A Phase 2 Study Of The 24-Hour Intraocular Pressure Lowering And Systemic Exposure Of PF-04217329

Status:
Completed

Trial end date:
2010-06-01

Target enrollment:
0

Participant gender:
All

Summary

This study will characterize the effect of PF-04217329, alone and in combination with latanoprost, on circadian intraocular pressure and blood pressure in glaucoma patients.
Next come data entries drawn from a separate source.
(* ===== verification/Blocking.v ===== *)
(** * Blocked calls: the hooks, the IO manager, the timers and the queue together

    The fibers of an IO manager that make hooked calls (Hook.v), with the events
    they wait for (IOManager.v), the timers that end their waits (Timer.v) and
    the queue they are resumed from (Scheduler.v).  A step is a call of a running
    fiber up to its return or yield, the resumption of a fiber the scheduler
    takes from its queue, the run of a timer's callback from the queue, a round
    of [idle] or one of its events, or something a client does that touches
    neither.  The theorems
    say that no wake-up is lost and none is given twice. *)

From S2P Require Import Prelude StdSet Timer Fiber Scheduler IOManager FdManager Hook Alarms.

(** Where a fiber is: in the queue for its first run, running, or waiting in a
    hooked call. *)
Inductive status (A : Type) : Type := Ready | Running | Blocked (fr : frame A).
Arguments Ready {A}.
Arguments Running {A}.
Arguments Blocked {A} fr.

Record hosting (V K Q A : Type) : Type := Hosting {
  ho_hooks : hooks V K Q;
  ho_fibers : gmap fid (status A) }.
Arguments Hosting {V K Q A}.
Arguments ho_hooks {V K Q A}.
Arguments ho_fibers {V K Q A}.

Section Theory.
Context {V K Q A : Type} `{EpollLaws K} `{HQ : FdKernel Q} `{!Kernel Q A}.
Abbreviation hk := (hooks V K Q).
Abbreviation iomgr := (iomanager (task V) K nat).
Abbreviation entry := (FiberAndThread (task V)).
Abbreviation timers := (Timer.manager (task V) nat).
Implicit Types (h : hk) (c : io_call A) (m : iomgr) (f g : fid) (s : gmap fid (status A)) (t : timers).

(** ** Steps *)

Definition status_of (o : outcome A) : status A :=
  match o with Returned _ => Running | Yields fr => Blocked fr end.

(** The state the scheduler sees. *)
Definition fiber_state s (f : fid) : option State :=
  (fun x => match x with Ready => INIT | Running => EXEC | Blocked _ => HOLD end) <$> s !! f.

(** Thread [self] takes an entry from the queue. *)
Definition takes (self : Z) s (it : entry) m m' : Prop :=
  exists q b, pick self (fiber_state s) [] (m_fibers (io_sched m)) false = Ok (Some it, q, b) /\
    m' = set_sched (set_fibers q (io_sched m)) m.

(** A timer's callback as a task of the queue; [OnTimer]'s test of [weak_cond]
    is the one [on_timeout] makes. *)
Definition task_of (cb : option (Timer.callback (task V) nat)) : target (code (task V)) :=
  ToCb (match cb with
        | Some (CbFun k) | Some (CbOnTimer _ (Some k)) => Some (User k)
        | _ => None
        end).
Blood samples will be collected to measure the amount of active metabolite of PF-04217329 in the plasma following dosing.

Phase:

Phase 2

Accepts Healthy Volunteers?

Details

Lead Sponsor:

Pfizer

Treatments:

Latanoprost

Criteria

Inclusion Criteria:

- Diagnosis of primary open-angle glaucoma or ocular hypertension in one or both eyes

- Intraocular Pressure (IOP) of at least 22 mmHg and not more than 30 mmHg in either eye
at 8 AM after discontinuing previous glaucoma treatment

- Visual acuity correctable to 20/100 or better in each eye.

Exclusion Criteria:

- Closed/barely open anterior chamber angle or a history of acute angle closure in
either eye.

- Diagnosis of a clinically significant or progressive retinal disease (eg, diabetic
retinopathy, macular degeneration) in either eye.

- Advanced glaucoma or a history of severe central visual field loss in either eye.

- History of ocular surgery or trauma in either eye within 6 months of the screening
visit.

- History of ocular infection, ocular inflammation, or laser surgery in either eye
within 3 months of the screening visit.